Soft 404 (200 Status on a "not found" Page)
A page that says "not found" but returns HTTP 200 instead of 404 wastes crawl budget, can get indexed as a thin/empty page, and dilutes overall site quality in Google's eyes.
Why it matters
A page that says "not found" but returns HTTP 200 instead of 404 wastes crawl budget, can get indexed as a thin/empty page, and dilutes overall site quality in Google's eyes. Search engines rely on the status code to know a page is genuinely gone.
Schedule a fix in your next sprint. Warnings won't block your site but they consistently leave performance on the table. Estimated SEO impact: medium — measurable effect on click-through or relevance.
How to fix
- Return a real 404 (or 410) status for pages that no longer exist
- If the page should exist, add the missing content so it is no longer empty
- Redirect (301) to a relevant live page when the old URL has a clear replacement
Common causes
If the rule is firing across many pages, the root cause is almost always one of these:
- Mixed-content sub-resources from before HTTPS migration that escaped the rewrite.
- CDN or upstream proxy strips a security header that was set at the origin.
- Legacy redirects send HTTPS traffic through HTTP first.
- Test/staging hostnames leak into production HTML via hard-coded URLs.
Anti-patterns to avoid
Even with the best intentions, these "fixes" make the issue worse — recognise them so you don't ship them:
- Mixed HTTP/HTTPS resources after migration.
- Self-signed or expired certificates on production.

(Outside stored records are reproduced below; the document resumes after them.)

(* ===== verification/TlbWindow.v ===== *)
(** * TlbWindow

    [pcie/tlb_window.cpp], [pcie/silicon_tlb_window.cpp],
    [pcie/silicon_tlb_handle.cpp]: moving a buffer of any size to or from an
    address of a core's memory through one TLB window, which is reconfigured
    for every chunk.

    The device behind the window is an interface ([NocDevice]): reads and writes
    of bytes at a NOC target (the configuration of a window without its address)
    and an address. Where an access through the window goes is decided, as in
    the hardware, by the window's configuration register, not by the
    configuration the driver keeps: the register's address field, scaled by the
    window size, is the prefix of the addresses of the window. *)

From Stdlib Require Import ZArith Lia FunctionalExtensionality.
From stdpp Require Import base list numbers strings gmap.
From S2P Require Import Prelude CoreTypes Tlb ArchTlbs.

Local Open Scope Z_scope.

(** ** The device *)

Class NocDevice (D : Type) := {
  dev_write : tlb_data → Z → list Z → D → D;
  dev_read : tlb_data → Z → nat → D → list Z
}.

(** Accesses are sequences of byte accesses at increasing addresses. *)
Class NocDeviceLaws (D : Type) `{NocDevice D} : Prop := {
  dev_write_nil : ∀ t a d, dev_write t a [] d = d;
  dev_write_app : ∀ t a b1 b2 d,
    dev_write t a (b1 ++ b2) d = dev_write t (a + vec_size b1) b2 (dev_write t a b1 d);
  dev_read_length : ∀ t a n d, length (dev_read t a n d) = n;
  dev_read_app : ∀ t a n m d,
    dev_read t a (n + m) d = dev_read t a n d ++ dev_read t (a + Z.of_nat n) m d
}.

(** Plain memory: bytes written elsewhere do not change what is read, and
    writing back what is there changes nothing. *)
Class PlainMemory (D : Type) `{NocDevice D} : Prop := {
  dev_read_other : ∀ t a b d a' n,
    a' + Z.of_nat n ≤ a ∨ a + vec_size b ≤ a' → dev_read t a' n (dev_write t a b d) = dev_read t a' n d;
  dev_read_same : ∀ t a b d, dev_read t a (length b) (dev_write t a b d) = b;
  dev_write_read : ∀ t a n d, dev_write t a (dev_read t a n d) d = d
}.

(** ** The window's state *)

Record TlbHandle := MkTlbHandle {
  tlb_id : Z; tlb_size : Z; tlb_arch : ARCH; tlb_config : tlb_data
}.

Record Window (D : Type) := MkWindow {
  tlb_handle : TlbHandle; offset_from_aligned_addr : Z; config_space : ConfigSpace; device : D
}.
Arguments MkWindow {D}.
Arguments tlb_handle {D}.
Arguments offset_from_aligned_addr {D}.
Arguments config_space {D}.
Arguments device {D}.

Section operations.
Context {D : Type} `{NocDevice D}.

Definition set_device (w : Window D) (d : D) : Window D :=
  MkWindow (tlb_handle w) (offset_from_aligned_addr w) (config_space w) d.

(** [SiliconTlbHandle::configure]. *)
Definition handle_configure (new_config : tlb_data) (w : Window D) : result (Window D) :=
  let h := tlb_handle w in
  if tlb_size h =? 0 then Err UndefinedBehaviour
  else
    let cfg_data := set_local_offset new_config (local_offset new_config `div` tlb_size h) in
    m ← configure_tlb (tlb_arch h) (tlb_id h) cfg_data (config_space w);
    Ok (MkWindow (MkTlbHandle (tlb_id h) (tlb_size h) (tlb_arch h) new_config)
          (offset_from_aligned_addr w) m (device w)).

(** [x & ~(size - 1)] on 64 bits. *)
Definition align_down (x size : Z) : Z := Z.land x (2 ^ 64 - 1 - u64 (size - 1)).

(** [TlbWindow::configure(const tlb_data&)]. *)
Definition configure (new_config : tlb_data) (w : Window D) : result (Window D) :=
  let aligned := align_down (local_offset new_config) (tlb_size (tlb_handle w)) in
  w ← handle_configure (set_local_offset new_config aligned) w;
  Ok (MkWindow (tlb_handle w) (u64 (local_offset new_config - aligned)) (config_space w) (device w)).

(** [get_size], [validate], [get_total_offset]. *)
Definition get_size (w : Window D) : Z := u64 (tlb_size (tlb_handle w) - offset_from_aligned_addr w).
Definition validate (offset size : Z) (w : Window D) : result unit :=
  if get_size w <? u64 (offset + size) then Err OutOfRange else Ok tt.
Definition get_total_offset (w : Window D) (offset : Z) : Z := u64 (offset + offset_from_aligned_addr w).

(** [make_tlb_config]. *)
Definition make_tlb_config (arch : ARCH) (addr : Z) (core_end : xy_pair) (noc_id ord : Z)
    (core_start : option xy_pair) : tlb_data :=
  let svc := match arch with BLACKHOLE => 0 | _ => 1 end in
  match core_start with
  | None => MkTlbData addr (xy_x core_end) (xy_y core_end) 0 0 noc_id 0 ord 0 svc
  | Some s => MkTlbData addr (xy_x core_end) (xy_y core_end) (xy_x s) (xy_y s) noc_id 1 ord 0 svc
  end.

(** Where the hardware sends an access through the window: the target its
    register holds, and the address of the window's first byte. *)
Definition hw_window (w : Window D) : result (tlb_data * Z) :=
  let h := tlb_handle w in
  tlbs ← get_architecture_tlbs (tlb_arch h);
  conf ← get_configuration tlbs (tlb_id h);
  match read_register (tlb_arch h) tlbs (tlb_id h) (config_space w) with
  | Some reg =>
      let d := decode (tc_offset conf) reg in
      Ok (set_local_offset d 0, local_offset d * tc_size conf)
  | None => Err UndefinedBehaviour
  end.

(** ** Copies through the window *)

(** Wormhole's [memcpy_to_device]: words only, so a partial first or last word
    is read, modified and written back. [o] is the offset in the window (the
    window's base pointer is page aligned), [base] the window's address. The
    whole-word copy [umd::memcpy_to_device] is a device write. *)
Definition memcpy_to_device (t : tlb_data) (base o : Z) (src : list Z) (d : D) : D :=
  let mis := o `mod` 4 in
  let '(o, src, d) :=
    if mis =? 0 then (o, src, d)
    else
      let dp := o - mis in
      let tmp := dev_read t (base + dp) 4 d in
      let leading_len := Nat.min (4 - Z.to_nat mis) (length src) in
      let tmp := take (Z.to_nat mis) tmp ++ take leading_len src ++ drop (Z.to_nat mis + leading_len) tmp in
      (dp + 4, drop leading_len src, dev_write t (base + dp) tmp d) in
  let middle_bytes := (length src / 4 * 4)%nat in
  let d := dev_write t (base + o) (take middle_bytes src) d in
  let o := o + Z.of_nat middle_bytes in
  let trailing_len := (length src mod 4)%nat in
  if (trailing_len =? 0)%nat then d
  else
    let tmp := dev_read t (base + o) 4 d in
    dev_write t (base + o) (drop middle_bytes src ++ drop trailing_len tmp) d.

(** Wormhole's [memcpy_from_device]. *)
Definition memcpy_from_device (t : tlb_data) (base o : Z) (num_bytes : nat) (d : D) : list Z :=
  let mis := o `mod` 4 in
  let '(o, n, lead) :=
    if mis =? 0 then (o, num_bytes, [])
    else
      let sp := o - mis in
      let tmp := dev_read t (base + sp) 4 d in
      let leading_len := Nat.min (4 - Z.to_nat mis) num_bytes in
      (sp + 4, (num_bytes - leading_len)%nat, take leading_len (drop (Z.to_nat mis) tmp)) in
  let middle_bytes := (n / 4 * 4)%nat in
  let middle := dev_read t (base + o) middle_bytes d in
  let trailing_len := (n mod 4)%nat in
  if (trailing_len =? 0)%nat then lead ++ middle
  else lead ++ middle ++ take trailing_len (dev_read t (base + (o + Z.of_nat middle_bytes)) 4 d).
Lemma copy_phases_spec target pos t :
  copy_spec (well_aligned target) (λ pos', size_left dir pos' = 0%nat) pos t
    (run_phases guard timing dir (copy_phases target) pos t).
Proof using laws.
  assert (∀ w x, at_width w 1 x → w = 1%nat → well_aligned target x) as H1.
  { intros w [a ?] [E _] ->. by left. }
  unfold copy_phases. cbn [run_phases]. apply (copy_spec_bind _ (at_alignment 4 4)).
  { eapply copy_spec_weaken; [| |apply (aligning_phase_spec _ 1 4 1 _ _ (well_aligned target))]; try first [done|lia|by exists 1].
    - intros pos' [?|?]; [by left|right; lia].
    - intros x Hx. by eapply H1.
    - left. apply Z.mod_1_r. }
  intros p1 t1 Hp1.
  replace (wide_phases target ++ _) with ((wide_phases target ++ [MkPhase None 1 4 true false false]) ++ [byte_phase None])
    by (by rewrite <- app_assoc).
  rewrite run_phases_app. eapply copy_spec_bind; [by apply wide_phases_spec|]. intros p2 t2 _. cbn [run_phases].
  apply (copy_spec_bind _ (λ pos', size_left dir pos' = 0%nat)); [|intros; by apply copy_spec_ret].
  eapply copy_spec_weaken; [| |apply (run_phase_spec _ 1 1)]; [| |lia|by exists 1|cbn; lia|left; apply Z.mod_1_r].
  - intros x Hx. by eapply H1.
  - intros pos' [_ Hd]. specialize (Hd eq_refl). apply andb_false_iff in Hd as [Hd%Nat.leb_gt|Hd]; [|done].
    unfold phase_bytes in Hd. cbn in Hd. lia.
Qed.
End phases.

(** ** The two copies *)

Section copies_correct.
Context {D : Type} `{NocDeviceLaws D} (tgt : tlb_data).
Context (guard : OpTimeoutGuard) (timing : nat → OpTiming).

(** To the device: the part of the source that is gone was stored. *)
Definition stored (P : Z * nat → Prop) (pos : Z * list Z) (t : Transfer) (pos' : Z * list Z) (t' : Transfer) : Prop :=
  ∃ prefix, pos.2 = prefix ++ pos'.2 ∧ pos'.1 = pos.1 + vec_size prefix ∧
    accessed P (dev_write tgt pos.1 prefix) pos.1 t pos'.1 t'.

Lemma to_device_laws : DirectionLaws (to_device (D:=D) tgt) stored stored.
Proof.
  assert (∀ P a ta b tb c tc, stored P a ta b tb → stored P b tb c tc → stored P a ta c tc) as Htrans.
  { intros P [a s1] ta [b s2] tb [c s3] tc (p1 & E1 & E2 & H1) (p2 & E3 & E4 & H2). cbn in *. subst.
    exists (p1 ++ p2). cbn. rewrite app_assoc. split; [done|]. unfold vec_size in *. rewrite length_app. split; [lia|].
    eapply accessed_ext; [by eapply accessed_trans|]. cbn [compose]. by rewrite dev_write_app. }
  assert (∀ P Q a ta b tb, (∀ x, P x → Q x) → stored P a ta b tb → stored Q a ta b tb) as Himpl.
  { intros P Q a ta b tb HPQ (p & ? & ? & ?). exists p. split_and!; [done..|]. by eapply accessed_impl. }
  assert (∀ P a ta b tb, stored P a ta b tb → stored P a ta b (MkTransfer (dev tb) (S (checks tb)) (log tb))) as Hcheck.
  { intros P a ta b tb (p & ? & ? & ?). exists p. split_and!; [done..|]. by apply accessed_check. }
  split; eauto.
  - intros P [d s] t. exists []. split; [done|]. split; [unfold vec_size; cbn; lia|].
    eapply accessed_ext; [apply accessed_refl|]. by rewrite dev_write_nil.
  - intros p m [d s] t Hm Hw Hn Hd. cbn in *. fold (phase_bytes p).
    assert (stored (at_width (width p) m) (d, s) t (d + Z.of_nat (phase_bytes p), drop (phase_bytes p) s)
      (stores tgt (accesses p) (width p) d s t)) as Hst.
    { exists (take (phase_bytes p) s). cbn. rewrite take_drop. split; [done|]. split.
      - unfold vec_size. rewrite length_take. lia.
      - by apply stores_spec. }
    split_and!; try done; [|by left]. by rewrite length_drop.
Qed.

(** From the device: the bytes in host memory are those of the device, which a
    read leaves as it is. A copy that threw may have accessed more. *)
Definition loaded (P : Z * nat → Prop) (pos : Z * nat * list Z) (t : Transfer) (pos' : Z * nat * list Z) (t' : Transfer) : Prop :=
  ∃ n, pos.1.2 = (n + pos'.1.2)%nat ∧ pos'.1.1 = pos.1.1 + Z.of_nat n ∧
    pos'.2 = pos.2 ++ dev_read tgt pos.1.1 n (dev t) ∧ accessed P id pos.1.1 t pos'.1.1 t'.

Definition partly_loaded (P : Z * nat → Prop) (pos : Z * nat * list Z) (t : Transfer) (x : Z * nat * list Z) (t' : Transfer) : Prop :=
  ∃ n, pos.1.2 = (n + x.1.2)%nat ∧ x.2 = pos.2 ++ dev_read tgt pos.1.1 n (dev t) ∧
    ∃ d', accessed P id pos.1.1 t d' t'.
(** A Blackhole allocator whose eight 4 GB windows are held: index 202 is the
    first of them, and a request of more than 2 MB then fails. *)
Definition take_windows (n : nat) (size : Z) (s : SimulationTlbAllocator) : SimulationTlbAllocator :=
  Nat.iter n (λ s, (allocate_tlb_index size s).2) s.

Lemma allocate_tlb_index_safe_witness :
  ∃ s0, new_allocator 0 BLACKHOLE 0 = Ok s0 ∧
    let '(i, s') := allocate_tlb_index 0x200001 s0 in
    (i = -1 ∧ s' = s0 ∧ ∀ j c, find_class j (size_classes blackhole_windows.blackhole_tlbs) = Some c →
       0x200001 ≤ sc_size c → j ∈ (∅ : gset Z)) ∨
    (i ∉ (∅ : gset Z) ∧ allocator_reachable 0 BLACKHOLE 0 s' ({[ i ]} ∪ ∅) ∧
     (∃ c, find_class i (size_classes blackhole_windows.blackhole_tlbs) = Some c ∧ 0x200001 ≤ sc_size c) ∧
     ∀ j c, find_class j (size_classes blackhole_windows.blackhole_tlbs) = Some c →
       0x200001 ≤ sc_size c → j < i → j ∈ (∅ : gset Z)).
Proof.
  eexists. split; [reflexivity|].
  apply (allocate_tlb_index_safe 0 BLACKHOLE 0 blackhole_windows.blackhole_tlbs).
  - by right.
  - reflexivity.
  - eexists. split; [reflexivity|]. apply rtc_refl.
  - lia.
Defined.

Example exhausted_4g :
  (λ s, map (λ n, (allocate_tlb_index 0x200001 (take_windows n 0x200001 s)).1) [0; 7; 8]%nat) <$>
    new_allocator 0 BLACKHOLE 0 = Ok [202; 209; -1].
Proof. vm_compute. reflexivity. Qed.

- Long-lived secrets in client-rendered HTML or JS bundles.
How atlookup detects this
Our crawler renders each page with a real headless browser, then inspects HTTPS state, response headers, mixed content, and certificate validity. Pages where the rule fires for soft 404 (200 status on a "not found" page) are flagged on the report.
If you'd like to see this rule fire on your own site, run a free 60-second audit — every page is reported with the exact lines that triggered it.
Tools to verify the fix
Once you've applied the fix, double-check with these external validators:
- SSL Labs — Grades certificate + protocol configuration.
- securityheaders.com — Audits response headers against best practice.
Frequently asked questions
Why does Soft 404 (200 Status on a "Not Found" Page) matter for SEO?
A page that says "not found" but returns HTTP 200 instead of 404 wastes crawl budget, can get indexed as a thin/empty page, and dilutes overall site quality in Google's eyes. Search engines rely on the status code to know a page is genuinely gone.
How do I fix soft 404 (200 status on a "not found" page)?
Return a real 404 (or 410) status for pages that no longer exist If the page should exist, add the missing content so it is no longer empty Redirect (301) to a relevant live page when the old URL has a clear replacement
Is this a critical SEO issue?
Schedule a fix in your next sprint. Warnings won't block your site but they consistently leave performance on the table. Estimated SEO impact: medium — measurable effect on click-through or relevance.
How does atlookup detect soft 404 (200 status on a "not found" page)?
Our crawler renders each page with a real headless browser, then inspects HTTPS state, response headers, mixed content, and certificate validity. Pages where the rule fires for soft 404 (200 status on a "not found" page) are flagged on the report.
How long does it take to fix?
5–15 minutes per page. Most teams batch similar issues across templates so the per-page time goes down at scale.
Related issues
FRAME_TAG_PRESENT
Deprecated frame/frameset Tag Present
<frame> and <frameset> are removed from HTML5 — not supported in modern browsers, bad for SEO, and catastrophic for accessibility.
FLASH_OBJECT_PRESENT
Flash Object on Page
Adobe Flash has been end-of-life since December 2020 — no browser runs it.
FORM_INSECURE_ACTION
Form Action Uses HTTP on HTTPS Page
A form that POSTs to an HTTP endpoint on an HTTPS page sends user data in the clear — a serious security and privacy failure.
MIXED_CONTENT_IFRAME
Mixed Content: HTTP iframe on HTTPS Page
HTTP iframes on HTTPS pages are blocked by modern browsers entirely — the embedded content simply does not render, breaking the user experience.